The cdataFilter and sdataFilter parameters are inherited by subelements; that is, if they are not specified for a particular element then the currently active filter procedure will be used by default.

3 Other utilities

The translateContent procedure works just like the Cost built-in command content, except that the content of CDATA and SDATA nodes are filtered through the current cdataFilter and sdataFilter, respectively.

4 Example

The following specification translates a subset of HTML to nroff -man macros. (Well, actually it doesn't do anything useful, it's just to give an idea of the syntax.)

require Simple.tcl

specification translate {
	{element H1} {
		prefix 	"\n.SH "
		suffix 	"\n"
		cdataFilter	uppercase
	}
	{element H2} {
		prefix 	"\n.SS "
		suffix 	"\n"
	}
	{elements "H3 H4 H5 H6"} {
		prefix "\n.SS"
		suffix "\n"
		startAction {
		    # nroff -man only has two heading levels
		    puts stderr "Mapping [query gi] to second-level heading"
		}
	}
	{element DT} {
		prefix	"\n.IP \""
		suffix	"\"\n"
	}
	{element PRE} {
		prefix "\n.nf\n"
		suffix "\n.fi\n"
	}
	{elements "EM I"} {
		prefix "\\fI"
		suffix "\\fP"
	}
	{elements "STRONG B"} {
		prefix "\\fB"
		suffix "\\fP"
	}

	{element HEAD} {
		cdataFilter nullFilter
	}
	{element BODY} {
		cdataFilter nroffEscape
	}
}

proc nullFilter {text} {
    return ""
}

proc nroffEscape {text} {
    # change backslashes to '\e'
    regsub -all {\\} $text {\\e} output
    return $output
}

proc uppercase {text} {
    return [nroffEscape [string toupper $text]]
}

5 Notes

The specification order is important: queries are tested in the order specified, so more specific queries must appear before more general ones.

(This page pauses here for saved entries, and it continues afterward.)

Definition job_policy (enabled : option (list bytes)) : result JobPolicy bytes :=
  match enabled with
  | None => Ok (mkPolicy None)
  | Some entries =>
      if JOBS_ENABLED_MAX <? zlength entries
      then Err (lit "jobs.enabled must have at most 64 entries")
      else
        let? selectors := result_map (fun entry =>
          ok_or (parse_selector entry)
            (lit "jobs.enabled entry " ++ debug entry ++ lit " must be a capability name such as "
             ++ quoted "inventory.collect" ++ lit " or a name@version key such as "
             ++ quoted "inventory.collect@1")) entries in
        Ok (mkPolicy (Some selectors))
  end.

(** [modules.iter().find(|c| taken.iter().any(|t| t.id == c.id))], as an error. *)
Definition no_clash {C} (id_of : C -> bytes) (taken : list bytes) (message : bytes -> bytes) (cs : list C)
  : result unit bytes :=
  match find_by (fun c => existsb (str_eqb (id_of c)) taken) cs with
  | Some c => Err (message (id_of c))
  | None => Ok tt
  end.

Definition clash (section what : bytes) (id : bytes) : bytes :=
  section ++ lit ": id " ++ debug id ++ lit " is already used by " ++ what.

Definition option_ids (l : option LibvirtCollector) : list bytes :=
  match l with Some c => [libvirt_id c] | None => [] end.

(** ** Validation *)

(** The collector sections, with the checks that no ID is used twice. *)
Definition collectors_of (raw : RawCollectors)
  : result (list SnmpCollector * list GnmiCollector * option LibvirtCollector
            * list SnmpCollector * list BmcCollector) bytes :=
  let? sn := SnmpConfig.from_raw debug (unwrap_or (rc_snmp raw) []) in
  let? gn := GnmiConfig.from_raw debug server_name_valid (unwrap_or (rc_gnmi raw) []) in
  let? _ := no_clash gnmi_id (map snmp_id sn) (clash (lit "collectors.gnmi") (lit "an SNMP module")) gn in
  let? lv := LibvirtConfig.from_raw (rc_libvirt raw) in
  let lv_list := match lv with Some c => [c] | None => [] end in
  let? _ := no_clash libvirt_id (map snmp_id sn) (clash (lit "collectors.libvirt") (lit "an SNMP module")) lv_list in
  let? _ := no_clash libvirt_id (map gnmi_id gn) (clash (lit "collectors.libvirt") (lit "a gNMI module")) lv_list in
  let? pw := from_raw_section debug (unwrap_or (rc_power raw) []) (lit "collectors.power") POWER_INTERVALS in
  let? _ := no_clash snmp_id (map snmp_id sn ++ map gnmi_id gn ++ option_ids lv)
              (clash (lit "collectors.power") (lit "another collector module")) pw in
  let? bm := BmcConfig.from_raw debug (unwrap_or (rc_bmc raw) []) in
  let? _ := no_clash bmc_id (map snmp_id sn ++ map snmp_id pw ++ map gnmi_id gn ++ option_ids lv)
              (clash (lit "collectors.bmc") (lit "another collector module")) bm in
  Ok (sn, gn, lv, pw, bm).

(** [from_raw] after the identity is known. *)
Definition validate (path : bytes) (identity : uuid) (raw : RawConfig) : result Config bytes :=
  let? given_url := required (r_renga_url raw) (lit "renga_url") in
  let url := trim_end_matches 47 given_url in
  let insecure := unwrap_or (r_allow_insecure_http raw) false in
  if negb (starts_with (lit "https://") url || (insecure && starts_with (lit "http://") url))
  then Err (lit "renga_url must use HTTPS (HTTP requires allow_insecure_http = true)")
  else
    let retries := unwrap_or (r_max_retry_attempts raw) RETRIES_DEFAULT in
    if negb (within 1 RETRIES_MAX retries)
    then Err (lit "max_retry_attempts must be between 1 and " ++ show_u64 RETRIES_MAX)
    else
      let? timeout := duration (r_request_timeout_seconds raw) TIMEOUT_DEFAULT (lit "request_timeout_seconds") in
      if TIMEOUT_MAX <? as_secs timeout
      then Err (lit "request_timeout_seconds must not exceed " ++ show_u64 TIMEOUT_MAX)
      else
        let? ls := validate_labels (unwrap_or (r_labels raw) []) in
        let? policy := job_policy (unwrap_or (r_jobs raw) None) in
        let? cs := collectors_of (unwrap_or (r_collectors raw) no_collectors) in
        let '(sn, gn, lv, pw, bm) := cs in
        let? key := required (r_intake_api_key raw) (lit "intake_api_key") in
        let? inventory := duration (r_inventory_interval_seconds raw) INVENTORY_DEFAULT
                            (lit "inventory_interval_seconds") in
        let? checkin := checkin_duration (r_checkin_interval_seconds raw) in
        let? refresh := duration (r_config_refresh_interval_seconds raw) REFRESH_DEFAULT
                          (lit "config_refresh_interval_seconds") in
        let? ex := ExportersConfig.from_raw (unwrap_or (r_exporters raw) []) in
        let? oq := Osquery.from_raw (r_osquery raw) in
        Ok (mkConfig path url insecure key identity inventory checkin refresh timeout retries ls policy
              sn gn lv pw bm ex oq).

Context (show_io : io_kind -> bytes) (dir_display : bytes).

(** [Config::from_raw]; [tmp] and [fresh] are the identity's [Uuid::new_v4]s. *)
Definition from_raw (tmp fresh : uuid) (path : bytes) (raw : RawConfig) : prog (result Config bytes) :=
  let& identity := load_or_create show_io dir_display tmp fresh (r_installation_id raw) in
  Ret (validate path identity raw).

(** ** Loading *)

(** [env::var]. *)
Context (env : bytes -> option bytes).

Definition string_env (key : bytes) (set : option bytes -> RawConfig -> RawConfig) (raw : RawConfig) : RawConfig :=
  match env key with Some v => set (Some v) raw | None => raw end.

Definition number_env (max : Z) (key : bytes) (set : option Z -> RawConfig -> RawConfig) (raw : RawConfig)
  : result RawConfig bytes :=
  match env key with
  | Some v =>
      let? n := ok_or (parse_uint max v) (key ++ lit " must be a positive integer") in
      Ok (set (Some n) raw)
  | None => Ok raw
  end.
Lemma fetch_home_anonymous config d s s' r :
  fetch_home describe parse_rfc2822 build append_pair decode_answer config d s = (s', r) ->
  asked_anonymously s s' /\
  forall u, r = Some (Ok u) -> exists text, origin_url text (allow_insecure_http config) (lit "home URL") = Ok u.
Proof.
  unfold fetch_home. destruct (let? base := _ in _) as [u0|e].
  2: { intros [= <- <-]. split; [apply asked_refl|done]. }
  destruct (retry _ _ _ _ _ _ s) as [s1 r1] eqn:E. intros [= <- <-]. split.
  - unfold retry in E. eapply (retry_invariant _ _ _ _ _ _ (asked_anonymously s) (fun _ _ => True)) in E;
      [by destruct E| | | | |apply asked_refl]; try done.
    intros x y ry (new & Ex & Hx). unfold send. destruct (net_send _ (outside x)) as [o [resp|err]]; cbn [map_err];
      intros [= <- <-]; (split; [|done]); cbn [sent];
      (eexists; rewrite Ex, <- app_assoc; split; [reflexivity|]; apply Forall_app; split; [done|]; by repeat constructor).
  - intros u. destruct r1 as [[body|e]|]; cbn [option_map result_bind]; try done.
    destruct (decode_answer body) as [text|]; cbn [map_err result_bind]; [|done]. intros [= H]. eauto.
Qed.

Definition home_on_disk (w : world) (h : Home) : Prop :=
  exists c t, files w !! HOME_FILE = Some (mkFile Regular c t) /\ decode_home c = Some h.
(* ===== verification/Delivery.v ===== *)
(** * main.rs: delivering observations and telemetry

    The two on-disk queues a running agent shares between its threads, and what
    the inventory, the flush, the collector sinks and a single run do with them.
    [Queue] is the queue; here it is opened on demand, filled and drained against
    a transport.

    One call reads the clock, the cancellation and the lock several times, and
    posts several times.  [surroundings] gives each of these readings a value, so
    a theorem for every [surroundings] holds whatever other threads, the clock
    and the server do meanwhile.  Log lines are left out; [report_queue] stays,
    because it reads the directory. *)

From Stdlib Require Import String.
From S2P Require Import Prelude Text Fs Interfaces Transport Queue QueueSpec Client.

Definition TELEMETRY_PER_FLUSH : Z := 120.
Definition QUEUE_LOCK_POLL : Z := from_millis 25.

(** [Option<DiskQueue>] beside the directory it opens. *)
Inductive slot :=
| Closed (w : world)
| Opened (q : DiskQueue).

Record DeliveryQueue := mkDelivery {
  queue : slot;
  telemetry : slot;
  direct : list (bytes * result unit TransportError) }.   (* posts past the queue: a log of the model *)

Definition set_queue (s : slot) (d : DeliveryQueue) : DeliveryQueue := mkDelivery s (telemetry d) (direct d).
Definition set_telemetry (s : slot) (d : DeliveryQueue) : DeliveryQueue := mkDelivery (queue d) s (direct d).
Definition log_direct (b : bytes) (r : result unit TransportError) (d : DeliveryQueue) : DeliveryQueue :=
  mkDelivery (queue d) (telemetry d) (direct d ++ [(b, r)]).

Parameters are evaluated independently of one another. For example,

specification translate {
    {element "TITLE"} {
	cdataFilter uppercase
    }
    {element TITLE in SECT in SECT in SECT} {
	prefix "<H3>"
	suffix "</H3>\n"
    }
    {element TITLE in SECT in SECT} {
	prefix "<H2>"
	suffix "</H2>\n"
    }
    {element TITLE in SECT} {
	prefix "<H1>"
	suffix "</H1>\n"
	startAction {
	    puts $tocfile [content]
	}
    }
}

The parameter cdataFilter uppercase applies to all TITLE elements, regardless of where they occur, and the startAction parameter applies to any TITLEs which are children of a SECT, even if an earlier matching rule specified a prefix or suffix.

As its name implies, the Simple module is not very sophisticated, but it should be enough to get you started.